Nonetheless, researchers and tyre manufacturers are keen to produce higher-value products from tyre waste.
Michelin, the world’s biggest manufacturer of tyres, wants to replace all raw materials in its products with sustainable substances by 2050, according to Douarre.
‘Recycling tyres is one of the ways to do this,’ he said.
Tyres are a major source of microplastics pollution worldwide. The Pew Charitable Trusts said in a 2020 report that tyre particles were responsible for almost four-fifths of microplastics in oceans.
Plastics push
Pyrolysis is also being increasingly deployed to recycle plastics.
Recycling plastics through pyrolysis is usually done at temperatures of around 400°C, so-called low-temperature pyrolysis. The resulting pyrolysis oils are then further processed to produce hydrocarbons.
Cranking up the pyrolysis temperature to more than 700°C increases the production of gases from the technique, according to Rebeca Yuste, a circular-economy expert at Spain-based petrochemicals company Repsol.
This makes it possible to break down hard-to-recycle plastics and turn them into propane and ethene.
These gases, known as olefins, are the chemical building blocks of plastics and are usually produced from petrochemicals. Olefins from old plastics could be used to make new ones, greening another major manufacturing sector.
Yuste leads an EU-funded project to demonstrate that this process can work at an industrial scale. Called Plastics2Olefins, the project is due to run for five years through May 2027.
It aims to design and develop a full-sized industrial demonstration plant for recycling plastics at a Repsol chemical plant in the Spanish municipality of Puertollano between Madrid and Seville.

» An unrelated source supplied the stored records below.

(** A snapshot of the account, and one whose equity is zero. *)
Definition example_raw_portfolio : raw_portfolio :=
  {| raw_equity := "10000";
     raw_adjusted_equity_previous_close := "8000";
     raw_market_value := "7500" |}.

Definition new_raw_portfolio : raw_portfolio :=
  {| raw_equity := "0";
     raw_adjusted_equity_previous_close := "100";
     raw_market_value := "0" |}.


(** One share bought at 3 and quoted at 4. *)
Definition third_raw_positions : list raw_position :=
  [ {| raw_quantity := "1"; raw_average_buy_price := "3";
       raw_instrument := "instruments/xyz" |} ].

Definition third_session_get (url : string) : instrument_json :=
  {| instrument_symbol := "XYZ"; instrument_simple_name := "Xyz" |}.

Definition third_quote_data (symbol : string) : quote_json :=
  {| last_trade_price := "4"; previous_close := "4" |}.

(** The entry that [_update_positions_dictionary] builds for it in double
    precision: its return is 33.33333333333333. *)
Definition third_entry : FloatArith.position binary64 :=
  {| FloatArith.symbol := "XYZ";
     FloatArith.quantity := (binary64_of_int 1 : FloatArith.fl binary64);
     FloatArith.average_buy_price := binary64_of_int 3;
     FloatArith.current_price := binary64_of_int 4;
     FloatArith.previous_close_price := binary64_of_int 4;
     FloatArith.price_change_percent_today := binary64_of_int 0;
     FloatArith.total_cost := binary64_of_int 3;
     FloatArith.total_value := binary64_of_int 4;
     FloatArith.total_return_amount := binary64_of_int 1;
     FloatArith.total_return_percent :=
       @FloatArith.Float binary64
         (SpecFloat.S754_finite false 4691249611844266 (-47)) |}.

The team has already built a smaller pilot plant.
The researchers will improve the technology at this site before scaling it up to the larger demonstration plant, which is expected to start operating in 2028.

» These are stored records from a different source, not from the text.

Lemma join_cons (sep s : string) (l : list string) :
  l <> [] -> join sep (s :: l) = s +:+ sep +:+ join sep l.
Proof. destruct l; [contradiction | reflexivity]. Qed.

(** Joining the fields of a split gives the string back. *)
Lemma join_split_from (sep : ascii) (field s : string) :
  join (String sep EmptyString) (split_from sep field s) = field +:+ s.
Proof.
  revert field. induction s as [|c s IH]; intros field; cbn [split_from].
  - cbn [join]. now rewrite append_empty_r.
  - destruct (Ascii.eqb_spec c sep) as [-> | Hne].
    + rewrite join_cons by apply split_from_nonempty.
      rewrite IH. reflexivity.
    + rewrite IH, append_assoc. reflexivity.
Qed.

Lemma join_split (sep : ascii) (s : string) :
  join (String sep EmptyString) (split sep s) = s.
Proof. unfold split. now rewrite join_split_from. Qed.

(** Splitting reads a field without separator up to the next separator. *)
Lemma split_from_field (sep : ascii) (field x rest : string) :
  contains sep x = false ->
  split_from sep field (x +:+ rest) = split_from sep (field +:+ x) rest.
Proof.
  revert field. induction x as [|c x IH]; intros field Hx.
  - now rewrite append_empty_r.
  - cbn [contains] in Hx. apply orb_false_iff in Hx as [Hc Hx].
    rewrite append_cons. cbn [split_from]. rewrite Hc.
    rewrite IH by exact Hx. rewrite append_assoc. reflexivity.
Qed.

Lemma split_from_join (sep : ascii) (field : string) (l : list string) :
  l <> [] ->
  Forall (fun x => contains sep x = false) l ->
  split_from sep field (join (String sep EmptyString) l)
  = match l with
    | x :: l' => (field +:+ x) :: l'
    | [] => []
    end.
Proof.
  intros Hne Hall. revert field.
  induction Hall as [|x l Hx Hall IH]; [contradiction |]; intros field.
  destruct l as [|y l].
  - cbn [join]. rewrite <- (append_empty_r x) at 1.
    rewrite split_from_field by exact Hx. reflexivity.
  - rewrite join_cons by discriminate.
    rewrite split_from_field by exact Hx.
    rewrite append_cons. cbn [split_from]. rewrite Ascii.eqb_refl.
    change (EmptyString +:+ ?s) with s.
    rewrite IH by discriminate. reflexivity.
Qed.

Lemma split_join (sep : ascii) (l : list string) :
  l <> [] ->
  Forall (fun x => contains sep x = false) l ->
  split sep (join (String sep EmptyString) l) = l.
Proof.
  intros Hne Hall. unfold split. rewrite split_from_join by assumption.
  destruct l; [contradiction | reflexivity].
Qed.

Lemma granted_scopes_split (b : TokenBody.t) (scope : string) :
  TokenBody.scope b = Some scope -> scope <> EmptyString ->
  granted_scopes b = split " " scope.
Proof.
  intros Hb Hne. unfold granted_scopes. rewrite Hb.
  rewrite (truthy_Some scope Hne). unfold or_else.
  destruct (String.eqb_spec scope EmptyString); [contradiction | reflexivity].
Qed.

(** The scopes a granted exchange returns and stores. *)
Lemma granted_exchange_scopes
  (x : Exchange) (w : World) (r : Response) (b : TokenBody.t)
  (accessToken : AccessToken.t) :
  network w TOKEN_URL (request_of x (LocalState w)) = Responded r ->
  refuses x r = false ->
  body r = Some b ->
  token_at (now w) b = Some accessToken ->
  exists tokenData w',
    run_exchange x w = (Return tokenData, w')
    /\ AccessContext.scopes tokenData = Some (granted_scopes b)
    /\ State.scopes (LocalState w')
       = (if truthy (TokenBody.scope b) then Some (granted_scopes b)
          else State.scopes (LocalState w)).
Proof.
  intros Hnet Href Hb Htok. apply body_parsed in Hb.
  destruct x; cbn [run_exchange request_of refuses] in *.
  - rewrite exchangeAuthCode_closed, Hnet, Hb. cbn [properties scope_not_string].
    apply negb_false_iff in Href. rewrite Href. cbv zeta. rewrite Htok.
    eexists _, _. split; [reflexivity |]. split; [reflexivity |].
    cbn [LocalState stored]. unfold granted_state.
    destruct (truthy (TokenBody.refresh_token b)), (truthy (TokenBody.scope b));
      reflexivity.
  - rewrite exchangeRefresh_closed, Hnet, Href, Hb.
    cbn [properties scope_not_string]. rewrite Htok.
    eexists _, _. split; [reflexivity |]. split; [reflexivity |].
    cbn [LocalState stored]. unfold granted_state.
    destruct (truthy (TokenBody.refresh_token b)), (truthy (TokenBody.scope b));
      reflexivity.
Qed.

(** X9. Scope lists survive the wire format.  When either exchange is
    granted a token with a lifetime, the scopes it stores in [LocalState]
    and returns in the context, joined with spaces, are the response's
    [scope] string again; and when that string is a list of space-free
    scopes joined with spaces (as the request builds it), the scopes stored
    and returned are that list.  In particular a provider that echoes the
    requested scope grants exactly [Scopes] and [offline_access].  A grant
    without a [scope] returns no scopes and leaves the stored ones. *)
Theorem scopes_round_trip
  (x : Exchange) (w : World) (r : Response) (b : TokenBody.t) (n : Z) :
  network w TOKEN_URL (request_of x (LocalState w)) = Responded r ->
  ok r = true ->
  body r = Some b ->
  TokenBody.expires_in b = Some n ->
  Date.valid (now w + n * 1000) = true ->
  exists tokenData w',
    run_exchange x w = (Return tokenData, w')
    /\ (forall scope,
          TokenBody.scope b = Some scope -> scope <> EmptyString ->
          exists l,
            State.scopes (LocalState w') = Some l
            /\ AccessContext.scopes tokenData = Some l
            /\ join " " l = scope)
    /\ (forall l,
          TokenBody.scope b = Some (join " " l) ->
          join " " l <> EmptyString ->
          Forall (fun s => contains " " s = false) l ->
          State.scopes (LocalState w') = Some l
          /\ AccessContext.scopes tokenData = Some l)
    /\ (TokenBody.scope b = Some (join " " (Scopes ++ ["offline_access"])) ->
        State.scopes (LocalState w') = Some (Scopes ++ ["offline_access"])%list)
    /\ (truthy (TokenBody.scope b) = false ->
        State.scopes (LocalState w') = State.scopes (LocalState w)
        /\ AccessContext.scopes tokenData = Some []).
Proof.
  intros Hnet Hok Hb Hn Hvalid.
  assert (token_at (now w) b
          = Some (AccessToken.mk (TokenBody.access_token b)
                    (Some (Date.toISOString (now w + n * 1000))))) as Htok.
  { unfold token_at. rewrite Hn. cbn [expiry_time]. now rewrite Hvalid. }
  destruct (granted_exchange_scopes x w r b _ Hnet (ok_not_refused x r Hok) Hb Htok)
    as (tokenData & w' & Hrun & Hctx & Hst).
  exists tokenData, w'. split; [exact Hrun |].
  split; [| split; [| split]].
  - intros scope Hscope Hne.
    rewrite Hscope, (truthy_Some scope Hne) in Hst.
    exists (granted_scopes b). split; [exact Hst |]. split; [exact Hctx |].
    rewrite (granted_scopes_split b scope Hscope Hne). apply join_split.
  - intros l Hscope Hne Hall.
    rewrite Hscope, (truthy_Some _ Hne) in Hst.
    assert (granted_scopes b = l) as Hl.
    { rewrite (granted_scopes_split b _ Hscope Hne).
      apply split_join; [| exact Hall]. intros ->. now apply Hne. }
    rewrite Hl in Hst, Hctx. split; [exact Hst | exact Hctx].
  - intros Hscope. rewrite Hscope in Hst. cbn [truthy] in Hst.
    rewrite Hst. f_equal.
    rewrite (granted_scopes_split b _ Hscope); [reflexivity | discriminate].
  - intros Hnone. rewrite Hnone in Hst. split; [exact Hst |].
    rewrite Hctx. unfold granted_scopes. now rewrite Hnone.
Qed.

Lemma scopes_round_trip_witness :
  let w := Sample.world Sample.pending
             (Sample.always (Build_Response 200 (Some Sample.granted))) in
  exists tokenData w',
    run_exchange ByCode w = (Return tokenData, w')
    /\ State.scopes (LocalState w') = Some ["account:read"; "workers:write"]
    /\ AccessContext.scopes tokenData = Some ["account:read"; "workers:write"].
Proof.
  intros w.
  destruct (scopes_round_trip ByCode w (Build_Response 200 (Some Sample.granted))
              Sample.granted 3600 eq_refl eq_refl eq_refl eq_refl eq_refl)
    as (tokenData & w' & Hrun & _ & Hlist & _).
  exists tokenData, w'. split; [exact Hrun |].
  apply (Hlist ["account:read"; "workers:write"]);
    [reflexivity | discriminate | repeat constructor].
Defined.

(** ** URLs and form bodies *)

Lemma contains_append (x : ascii) (s1 s2 : string) :
  contains x (s1 +:+ s2) = contains x s1 || contains x s2.
Proof.
  induction s1 as [|c s1 IH]; [reflexivity |].
  rewrite append_cons. cbn [contains]. now rewrite IH, orb_assoc.
Qed.

Lemma all_chars_append (test : ascii -> bool) (s1 s2 : string) :
  all_chars test (s1 +:+ s2) = all_chars test s1 && all_chars test s2.
Proof.
  induction s1 as [|c s1 IH]; [reflexivity |].
  rewrite append_cons. cbn [all_chars]. now rewrite IH, andb_assoc.
Qed.

Lemma all_chars_contains (test : ascii -> bool) (x : ascii) (s : string) :
  all_chars test s = true -> test x = false -> contains x s = false.
Proof.
  intros Hall Hx. induction s as [|c s IH]; [reflexivity |].
  cbn [all_chars contains] in *. apply andb_true_iff in Hall as [Hc Hs].
  rewrite (IH Hs), orb_false_r.
  destruct (Ascii.eqb_spec c x) as [-> |]; [congruence | reflexivity].
Qed.

Lemma encodeURIComponent_cons (c : ascii) (s : string) :
  encodeURIComponent (String c s) = encode_char c +:+ encodeURIComponent s.
Proof. reflexivity. Qed.

Lemma encode_char_encoded (c : ascii) :
  all_chars encoded_char (encode_char c) = true.
Proof. destruct c as [[] [] [] [] [] [] [] []]; reflexivity. Qed.

Lemma encodeURIComponent_encoded (s : string) :
  all_chars encoded_char (encodeURIComponent s) = true.
Proof.
  induction s as [|c s IH]; [reflexivity |].
  now rewrite encodeURIComponent_cons, all_chars_append, encode_char_encoded, IH.
Qed.

(** A string of unreserved characters is its own encoding. *)
Lemma encodeURIComponent_unreserved (s : string) :
  all_chars (fun c => uri_unreserved (charCode c)) s = true ->
  encodeURIComponent s = s.
Proof.
  induction s as [|c s IH]; [reflexivity |].
  cbn [all_chars]. intros [Hc Hs]%andb_true_iff.
  rewrite encodeURIComponent_cons, (IH Hs). unfold encode_char. now rewrite Hc.
Qed.

Lemma all_chars_nth (test : ascii -> bool) (alpha : list ascii) (n : Z) :
  forallb test alpha = true -> test "A"%char = true ->
  test (Base64.enc alpha n) = true.
Proof.
  intros Hall HA. unfold Base64.enc.
  destruct (nth_in_or_default (Z.to_nat n) alpha "A"%char) as [Hin | ->];
    [| exact HA].
  rewrite forallb_forall in Hall. now apply Hall.
Qed.

Lemma base64url_all_chars (test : ascii -> bool) (s : string) :
  forallb test Reference.url_alphabet = true ->
  all_chars test (Reference.base64url s) = true.
Proof.
  intros Hall.
  assert (test "A"%char = true) as HA.
  { rewrite forallb_forall in Hall. apply Hall. vm_compute. auto. }
  induction s as [| a | a b | a b c s IH] using string_by_threes;
    cbn [Reference.base64url all_chars];
    rewrite ?all_chars_nth by assumption; auto.
Qed.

‘We are going to multiply the capacity by 100,’ said Yuste.
Slashing emissions
While in theory pyrolysis will work with any kind of plastic waste, in practice things aren’t that simple.
‘If we use very low-quality plastic waste or plastics that have contaminants, the quality of the final products is going to be worse,’ said Yuste.
Poor-quality or highly contaminated plastic will also reduce the proportion of pyrolysis gas produced compared with oils and solids, making the process less cost-effective.
‘In the pilot plant, we are going to test different qualities of plastic waste to see what is the worst quality of plastic waste that we can feed into the process,’ said Yuste.
If achieved on an industrial scale, the high-temperature pyrolysis technique could result in 70% fewer greenhouse gas emissions than current plastic-recycling methods, according to Repsol.
The reasons: it would be possible to run the process using 100% renewable electricity and high-temperature pyrolysis is a much more efficient and less energy-intensive way to produce olefins than the low-temperature method.
Once up and running, the plant will be used to produce polyethylene and polypropylene, which are two of the most widely used plastics in the world and are found in products including bin bags, food packaging, disposable cups and bottle caps.
Research in this article was funded by the EU’s Horizon Programme. The views of the interviewees don’t necessarily reflect those of the European Commission.